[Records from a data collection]
^^^^^^^^^^^^^^^^

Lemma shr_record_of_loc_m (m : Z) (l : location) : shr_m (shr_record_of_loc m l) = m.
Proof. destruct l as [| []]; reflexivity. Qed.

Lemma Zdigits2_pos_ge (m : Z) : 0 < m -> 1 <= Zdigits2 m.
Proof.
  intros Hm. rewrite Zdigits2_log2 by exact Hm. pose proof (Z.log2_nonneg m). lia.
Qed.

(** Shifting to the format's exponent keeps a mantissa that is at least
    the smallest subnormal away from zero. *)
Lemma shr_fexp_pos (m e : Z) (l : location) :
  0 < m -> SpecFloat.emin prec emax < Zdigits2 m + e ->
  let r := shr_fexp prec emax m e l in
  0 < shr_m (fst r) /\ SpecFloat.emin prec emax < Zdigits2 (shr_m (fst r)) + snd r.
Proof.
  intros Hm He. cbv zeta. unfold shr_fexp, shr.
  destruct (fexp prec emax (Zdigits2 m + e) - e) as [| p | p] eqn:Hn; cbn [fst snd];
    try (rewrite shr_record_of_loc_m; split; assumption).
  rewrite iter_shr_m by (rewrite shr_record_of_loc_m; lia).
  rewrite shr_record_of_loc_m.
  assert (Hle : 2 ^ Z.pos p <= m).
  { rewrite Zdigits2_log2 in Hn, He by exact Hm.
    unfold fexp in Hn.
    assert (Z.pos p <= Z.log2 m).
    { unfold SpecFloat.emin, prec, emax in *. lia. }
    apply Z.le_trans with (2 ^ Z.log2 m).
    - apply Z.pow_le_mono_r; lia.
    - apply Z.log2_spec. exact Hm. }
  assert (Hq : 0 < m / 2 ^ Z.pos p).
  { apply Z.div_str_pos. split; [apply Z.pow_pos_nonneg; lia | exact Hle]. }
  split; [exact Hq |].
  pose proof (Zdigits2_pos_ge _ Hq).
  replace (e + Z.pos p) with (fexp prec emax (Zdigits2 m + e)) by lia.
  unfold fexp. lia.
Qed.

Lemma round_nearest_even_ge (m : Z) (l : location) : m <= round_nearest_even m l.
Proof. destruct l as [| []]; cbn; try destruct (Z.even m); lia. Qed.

^^^^^^^^^^^^^^^^

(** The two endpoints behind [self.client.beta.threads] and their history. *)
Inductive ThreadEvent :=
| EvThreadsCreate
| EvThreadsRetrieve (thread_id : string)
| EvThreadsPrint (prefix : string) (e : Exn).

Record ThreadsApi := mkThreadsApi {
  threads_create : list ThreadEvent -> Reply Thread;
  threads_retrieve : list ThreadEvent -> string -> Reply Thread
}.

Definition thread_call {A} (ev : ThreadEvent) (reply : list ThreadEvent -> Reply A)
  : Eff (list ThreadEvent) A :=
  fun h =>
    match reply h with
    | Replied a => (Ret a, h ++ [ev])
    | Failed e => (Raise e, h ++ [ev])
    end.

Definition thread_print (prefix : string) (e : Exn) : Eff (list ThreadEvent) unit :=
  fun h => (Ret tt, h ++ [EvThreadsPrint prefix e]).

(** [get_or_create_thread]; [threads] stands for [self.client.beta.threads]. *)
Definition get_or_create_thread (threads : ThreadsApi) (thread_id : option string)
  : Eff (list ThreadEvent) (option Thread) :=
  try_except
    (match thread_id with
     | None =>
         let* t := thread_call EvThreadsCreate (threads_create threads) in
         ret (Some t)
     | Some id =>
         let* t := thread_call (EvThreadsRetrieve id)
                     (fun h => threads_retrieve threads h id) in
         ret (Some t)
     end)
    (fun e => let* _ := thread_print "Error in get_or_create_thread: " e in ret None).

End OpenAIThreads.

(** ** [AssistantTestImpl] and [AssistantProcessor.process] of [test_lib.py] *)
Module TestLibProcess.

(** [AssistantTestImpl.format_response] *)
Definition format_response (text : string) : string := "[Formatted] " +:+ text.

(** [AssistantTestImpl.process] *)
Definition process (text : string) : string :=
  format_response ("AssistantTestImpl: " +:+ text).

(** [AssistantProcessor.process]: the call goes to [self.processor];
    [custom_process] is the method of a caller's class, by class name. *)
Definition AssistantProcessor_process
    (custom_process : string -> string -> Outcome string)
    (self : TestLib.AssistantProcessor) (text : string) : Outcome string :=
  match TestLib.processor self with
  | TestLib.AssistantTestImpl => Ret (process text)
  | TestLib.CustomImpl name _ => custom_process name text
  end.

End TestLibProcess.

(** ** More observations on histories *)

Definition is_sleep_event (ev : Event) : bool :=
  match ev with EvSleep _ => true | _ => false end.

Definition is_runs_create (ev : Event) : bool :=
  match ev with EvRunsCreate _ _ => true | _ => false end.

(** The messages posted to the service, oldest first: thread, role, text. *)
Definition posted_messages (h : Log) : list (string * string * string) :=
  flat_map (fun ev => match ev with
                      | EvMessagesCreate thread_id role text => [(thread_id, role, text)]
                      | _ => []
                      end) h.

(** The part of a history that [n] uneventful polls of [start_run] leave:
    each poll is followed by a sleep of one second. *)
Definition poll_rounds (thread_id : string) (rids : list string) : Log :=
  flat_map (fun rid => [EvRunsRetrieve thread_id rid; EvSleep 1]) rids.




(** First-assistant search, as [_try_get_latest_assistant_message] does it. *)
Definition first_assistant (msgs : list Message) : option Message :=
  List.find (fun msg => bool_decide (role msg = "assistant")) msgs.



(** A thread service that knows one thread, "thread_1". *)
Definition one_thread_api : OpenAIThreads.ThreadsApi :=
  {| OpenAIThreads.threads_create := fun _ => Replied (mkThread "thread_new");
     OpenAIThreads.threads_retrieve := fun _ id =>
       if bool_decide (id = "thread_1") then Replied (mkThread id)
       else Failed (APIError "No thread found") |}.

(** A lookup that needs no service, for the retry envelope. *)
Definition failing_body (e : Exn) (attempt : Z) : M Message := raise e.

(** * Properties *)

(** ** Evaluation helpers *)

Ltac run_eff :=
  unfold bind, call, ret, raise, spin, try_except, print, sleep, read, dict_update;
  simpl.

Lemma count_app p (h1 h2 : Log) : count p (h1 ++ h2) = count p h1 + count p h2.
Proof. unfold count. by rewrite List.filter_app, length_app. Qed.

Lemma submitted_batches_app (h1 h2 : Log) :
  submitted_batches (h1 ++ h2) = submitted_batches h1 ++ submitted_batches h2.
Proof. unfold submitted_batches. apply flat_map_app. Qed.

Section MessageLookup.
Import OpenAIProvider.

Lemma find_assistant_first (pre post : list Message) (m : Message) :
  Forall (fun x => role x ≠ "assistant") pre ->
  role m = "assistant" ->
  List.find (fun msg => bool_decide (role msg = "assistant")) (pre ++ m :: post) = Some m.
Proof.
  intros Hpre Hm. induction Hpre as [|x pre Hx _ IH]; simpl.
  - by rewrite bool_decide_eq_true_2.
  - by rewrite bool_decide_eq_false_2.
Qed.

^^^^^^^^^^^^^^^^

Go to the line with "Proof. destruct l as [| []]; reflexivity." in the entries above and repeat every line from there through the line with "the smallest subnormal away from zero. *)", exactly and with no other text.

Proof. destruct l as [| []]; reflexivity. Qed.

Lemma Zdigits2_pos_ge (m : Z) : 0 < m -> 1 <= Zdigits2 m.
Proof.
  intros Hm. rewrite Zdigits2_log2 by exact Hm. pose proof (Z.log2_nonneg m). lia.
Qed.

(** Shifting to the format's exponent keeps a mantissa that is at least
    the smallest subnormal away from zero. *)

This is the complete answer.